Néanmoins, des doses élevées et une administration continue finissent par épuiser le système nerveux. Les recherches indiquent que cet usage prolongé peut engendrer des dommages cérébraux durables, affectant non seulement la mémoire, mais aussi la motivation et les performances cognitives globales, sans compter les risques d’irritabilité chronique et de dépression.
6. Les antidépresseurs tricycliques
Bien qu’ils fassent partie des plus anciens traitements contre la dépression, l’amitriptyline et la nortriptyline restent utilisés.
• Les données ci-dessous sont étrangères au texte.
End Acks.
(* ===== verification/SentHandlerReceive.v ===== *)
(** * Receiving an ACK frame

    [ReceivedAck] from its start to its end: it fails when the frame
    acknowledges what was not sent, and otherwise the packets in the ranges
    leave the history, exactly their frames are told of an acknowledgement, and
    the rest of the account is as it was. *)
From S2P Require Import Prelude Protocol AckFrame AckFrameProps Frames GoFloat Rtt Congestion AckTracker Ecn SentHistory SentHistoryFacts.
From S2P Require Import SentHandler SentHandlerFacts SentHandlerSteps SentHandlerAcks.

Local Open Scope Z_scope.
Local Open Scope go_scope.

Section Receive.
Context {C : Type} `{SendAlgorithmLaws C}.
Abbreviation handler := (sentPacketHandler C).

(** A history with fewer probes *)
Lemma fewer_probes (h : handler) pend l s hist' gone_ : hinv pend h -> getPacketNumberSpace h l = Some s -> hist_ok hist' ->
  sent.Packets hist' = sent.Packets (history s) -> highestPacketNumber hist' = highestPacketNumber (history s) ->
  pathProbePackets (history s) ≡ₚ gone_ ++ pathProbePackets hist' ->
  hinv pend (set_space h l (with_history s hist')) /\ account (set_space h l (with_history s hist')) ++ live_in gone_ ≡ₚ account h.
Proof.
  intros Hi Hs Hok' Hp Hh Hpr. destruct (hi_spaces _ _ Hi l s Hs) as [S1 S2 S3 S4 S5 S6]. rewrite Hpr in S5. apply Forall_app in S5 as [_ S5].
  assert (Hok : space_ok (with_history s hist')).
  { split; cbn; rewrite ?Hp, ?Hh; try done. intros Ho. apply S6. rewrite has_outstanding in Ho |- * by done. by rewrite Hp in Ho. }
  split.
  - apply (hinv_space h pend pend l s); try done; [apply Hi|]. cbn. by rewrite Hp.
  - pose proof (account_space h l s (with_history s hist') [] (live_in gone_) Hs) as Ha. rewrite !app_nil_r in Ha. apply Ha.
    cbn. unfold live_hist. rewrite Hp, Hpr, live_in_app. solve_Permutation.
Qed.

(** The numbers that were skipped are not acknowledged by an honest peer. *)
Lemma refuse_skipped_spec ack l pns : valid_ranges (AckRanges ack) ->
  ofold (refuse_skipped ack l) pns tt = Ret tt /\ Forall (fun pn => ~ acked pn (AckRanges ack)) pns \/
  (exists e, ofold (refuse_skipped ack l) pns tt = Err (TransportError ProtocolViolation 0 e)) /\ Exists (fun pn => acked pn (AckRanges ack)) pns.
Proof.
  intros Hv. induction pns as [|pn pns IH]; [by left|]. cbn [ofold]. unfold refuse_skipped at 1 3. rewrite AcksPacket_spec by done. cbn [obind].
  destruct (bool_decide_reflect (acked pn (AckRanges ack))) as [Ha|Ha]; [right; split; [by eexists|by left]|]. cbn [obind].
  destruct IH as [[-> Hf]|[[e ->] Hex]]; [left; split; [done|by constructor]|right; split; [by eexists|by right]].
Qed.

(** What is taken out because of an ACK *)
Record taken (rs : list AckRange) (s s' : packetNumberSpace) (l : list entry) : Prop := {
  ta_ordinary : List.filter ordinary l = List.filter (fun x => bool_decide (acked x.1 rs) && ordinary x) (sent.Packets (history s));
  ta_packets : sent.Packets (history s') = without (map fst l) (sent.Packets (history s));
  ta_probes : pathProbePackets (history s) ≡ₚ List.filter is_probe l ++ pathProbePackets (history s');
  ta_acked : Forall (fun x => acked x.1 rs) l;
  ta_told : List.filter is_probe l ≡ₚ List.filter (probe_acked rs (sent.Packets (history s))) (pathProbePackets (history s));
  ta_largest : largestAcked s' = largestAcked s;
  ta_sent : largestSent s' = largestSent s;
}.

Definition skipped_acked (l : EncryptionLevel) (s : packetNumberSpace) (rs : list AckRange) : Prop :=
  l = Encryption1RTT /\ Exists (fun pn => acked pn rs) (skippedPackets (history s)).

Lemma detectAndRemove_spec (h : handler) pend l s ack : hinv pend h -> getPacketNumberSpace h l = Some s -> valid_ranges (AckRanges ack) ->
  (exists e, detectAndRemoveAckedPackets h ack l = Err (TransportError ProtocolViolation 0 e)) /\ skipped_acked l s (AckRanges ack) \/
  ~ skipped_acked l s (AckRanges ack) /\
  exists h' xs s', detectAndRemoveAckedPackets h ack l = Ret (h', xs, existsb (fun x => IsAckEliciting x.2) (List.filter ordinary xs)) /\
    hinv (xs ++ pend) h' /\ account h' ≡ₚ account h /\ acks_of (calls h') = acks_of (calls h) ++ live_in xs /\
    h' = set_calls (set_space h l s') (calls h') /\ taken (AckRanges ack) s s' xs.
Proof.
  intros Hi Hs Hv. unfold detectAndRemoveAckedPackets. rewrite (space_get h l s Hs). cbn [obind].
  assert (Hskip : (if bool_decide (l = Encryption1RTT) then ofold (refuse_skipped ack l) (skippedPackets (history s)) tt else Ret tt) = Ret tt /\
      ~ skipped_acked l s (AckRanges ack) \/
    (exists e, (if bool_decide (l = Encryption1RTT) then ofold (refuse_skipped ack l) (skippedPackets (history s)) tt else Ret tt)
       = Err (TransportError ProtocolViolation 0 e)) /\ skipped_acked l s (AckRanges ack)).
  { unfold skipped_acked. case_bool_decide as El; [|left; split; [done|tauto]].
    destruct (refuse_skipped_spec ack l (skippedPackets (history s)) Hv) as [[-> Hf]|[[e ->] Hex]]; [left|right; split; [by eexists|done]].
    split; [done|]. intros [_ (pn & Hin & Ha)%Exists_exists]. rewrite Forall_forall in Hf. by apply (Hf pn). }
  destruct Hskip as [[-> Hns]|[[e ->] Hsk]]; [right; split; [done|]|left; split; [by eexists|done]]. cbn [obind].
  destruct (ack_ends ack Hv) as (top & bot & -> & -> & Htop & Has & Hb1 & Hb2). cbn [obind].
  pose proof (hi_spaces _ _ Hi l s Hs) as Hok. pose proof (sp_hist _ Hok) as Hh.
  destruct (acked_loop_spec (AckRanges ack) (Ack.HasMissingRanges ack) (Smallest bot) (Largest top) (sent.Packets (history s))
    (rev (AckRanges ack)) top (history s)) as (hist' & xs & e & -> & Hf); try done; [apply Hok|by apply Packets_sorted| | |by intros Hm x _; apply Hb2|].
  { intros x _. unfold acked. rewrite <-(Permutation_rev (AckRanges ack)). done. }
  { intros x _. apply Hb1. }
  destruct Hf. cbn [obind]. rewrite (set_history_space h l s hist' Hs). cbn [obind]. subst e.
  destruct (fewer_probes h pend l s hist' (List.filter is_probe xs) Hi Hs) as [Hi1 Ha1]; try done. set (h1 := set_space h l _) in *.
  assert (Hs1 : getPacketNumberSpace h1 l = Some (with_history s hist')) by apply set_space_same.
  assert (Hord : forall x, In x xs -> ordinary x = true -> In x (sent.Packets (history s)) /\ acked x.1 (AckRanges ack)).
  { intros x Hx Ho. assert (Hin : In x (List.filter ordinary xs)) by (by apply List.filter_In). rewrite fo_ordinary in Hin.
    apply List.filter_In in Hin as [? [Hb%bool_decide_eq_true _]%andb_true_iff]. done. }
  destruct (ack_fold l xs h1 pend (with_history s hist') Hi1 Hs1) as (h' & hist & k & -> & Hi' & Ha' & Hk' & E' & Hp' & Hq').
  { by eapply sublist_NoDup, fo_numbers; apply Packets_nodup. }
  { apply List.Forall_forall. intros x Hx. cbn. rewrite fo_packets. destruct (is_probe x) eqn:Ex.
    - rewrite List.Forall_forall in fo_placeholders. destruct (fo_placeholders x Hx Ex) as (p & Hin & Hpr). exists p. split; [done|].
      unfold stands_for. rewrite Ex. split; [done|]. assert (Hin' : In x (pathProbePackets (history s))).
      { rewrite fo_probes. apply in_app_iff. left. by apply List.filter_In. }
      pose proof (sp_probes _ Hok) as Hprs. rewrite List.Forall_forall in Hprs. apply (pr_included _ (Hprs x Hin')).
    - exists x.2. unfold stands_for. rewrite Ex. split; [|done]. destruct (Hord x Hx) as [Hin _]; [unfold ordinary; by rewrite Ex|]. by destruct x. }
  cbn [obind]. exists h', xs, (with_history s hist). split; [done|]. split; [done|]. split; [by rewrite Ha', Ha1|].
  split; [rewrite Hk'; by destruct l|]. split; [rewrite E'; unfold h1; by destruct l|].
  split; cbn; try done.
  - rewrite Hp'. cbn. by rewrite fo_packets.
  - rewrite Hq'. cbn. done.
Qed.

(** ** Around the packets *)

(** What neither touches packets nor tells anybody *)
Record aside (h h' : handler) : Prop := {
  as_spaces : same_spaces h h';
  as_calls : calls h' = calls h;
  as_bytes : bytesInFlight h' = bytesInFlight h;
  as_cc : cc_ok (congestion h) -> cc_ok (congestion h');
  as_completed : peerCompletedAddressValidation h = true -> peerCompletedAddressValidation h' = true;
  as_perspective : perspective h' = perspective h;
  as_confirmed : handshakeConfirmed h' = handshakeConfirmed h;
}.

Lemma aside_hinv h h' pend : aside h h' -> hinv pend h -> hinv pend h'.
Proof. intros [] Hi. apply (same_hinv h); auto. apply as_cc0, Hi. Qed.

Lemma aside_account h h' : aside h h' -> account h' ≡ₚ account h.
Proof. intros []. rewrite (same_account h h' []); [by rewrite app_nil_r|done|]. by rewrite as_calls0, app_nil_r. Qed.

Lemma aside_get h h' l : aside h h' -> getPacketNumberSpace h' l = getPacketNumberSpace h l.
Proof. intros []. by apply same_get. Qed.

Lemma aside_trans h1 h2 h3 : aside h1 h2 -> aside h2 h3 -> aside h1 h3.
Proof. intros [[] ? ? ? ? ? ?] [[] ? ? ? ? ? ?]. split; [split; congruence|congruence|congruence|auto|auto|congruence..]. Qed.

Lemma aside_same h h' : same_spaces h h' -> calls h' = calls h -> bytesInFlight h' = bytesInFlight h -> congestion h' = congestion h ->
  peerCompletedAddressValidation h' = peerCompletedAddressValidation h -> perspective h' = perspective h -> handshakeConfirmed h' = handshakeConfirmed h ->
  aside h h'.
Proof. intros ? ? ? E E' ? ?. split; try done; by rewrite ?E, ?E'. Qed.

Lemma timer_aside (h : handler) now : aside h (setLossDetectionTimer h now).
Proof. by apply aside_same. Qed.

Lemma measure_rtt_spec (h : handler) ack l rcvTime xs e : valid_ranges (AckRanges ack) -> cc_ok (congestion h) ->
  exists h', measure_rtt h ack l rcvTime xs e = Ret h' /\ aside h h'.
Proof.
  intros Hv Hc. unfold measure_rtt. destruct (ack_ends ack Hv) as (top & bot & -> & _). cbn [obind].
  destruct (last xs) as [[pn p]|]; [|exists h; split; [done|by apply aside_same]].
  destruct (_ && _); [|exists h; split; [done|by apply aside_same]]. cbv zeta. set (h1 := if _ || _ then _ else h).
  assert (Ha : aside h h1) by (unfold h1; destruct (_ || _); by apply aside_same).
  destruct (cc_exit (congestion h1) (rttStats h1) (as_cc _ _ Ha Hc)) as (c & -> & Hc'). cbn [obind]. eexists. split; [done|].
  apply (aside_trans h h1); [done|]. by split.
Qed.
S’ils agissent sur la recapture de la sérotonine pour améliorer l’humeur, ils possèdent également de fortes propriétés anticholinergiques.
Tout comme les médicaments de la maladie de Parkinson mentionnés plus haut, ces antidépresseurs inhibent l’acétylcholine. Les patients âgés y sont particulièrement sensibles et peuvent subir un déclin cognitif accéléré, caractérisé par une grande confusion, des pertes de mémoire fréquentes et une incapacité à se concentrer.
7. Les statines
Les statines, telles que l’atorvastatine ou la simvastatine, sont prescrites à des millions de personnes pour abaisser le taux de cholestérol sanguin et prévenir les accidents cardiovasculaires. Cependant, le cerveau est l’organe le plus riche en cholestérol du corps humain.
Ce cholestérol cérébral n’est pas un ennemi : il est absolument fondamental pour la création et le maintien des synapses, les connexions entre les neurones. En bloquant la production globale de cholestérol, les statines peuvent interférer avec cette mécanique de précision. De plus en plus de preuves cliniques rapportent des cas de patients sous statines souffrant de confusion mentale et de troubles de la mémoire, des symptômes qui altèrent significativement leur qualité de vie.
En conclusion, la prise en charge de notre santé ne doit pas se faire au détriment de nos facultés cognitives. L’automédication prolongée est à proscrire, et il est crucial de discuter ouvertement avec un professionnel de santé des effets secondaires des traitements prescrits. Dans de nombreux cas, des alternatives non médicamenteuses, comme les thérapies cognitivo-comportementales, la gestion du stress ou des ajustements alimentaires, peuvent offrir des solutions viables pour protéger à la fois le corps et le cerveau.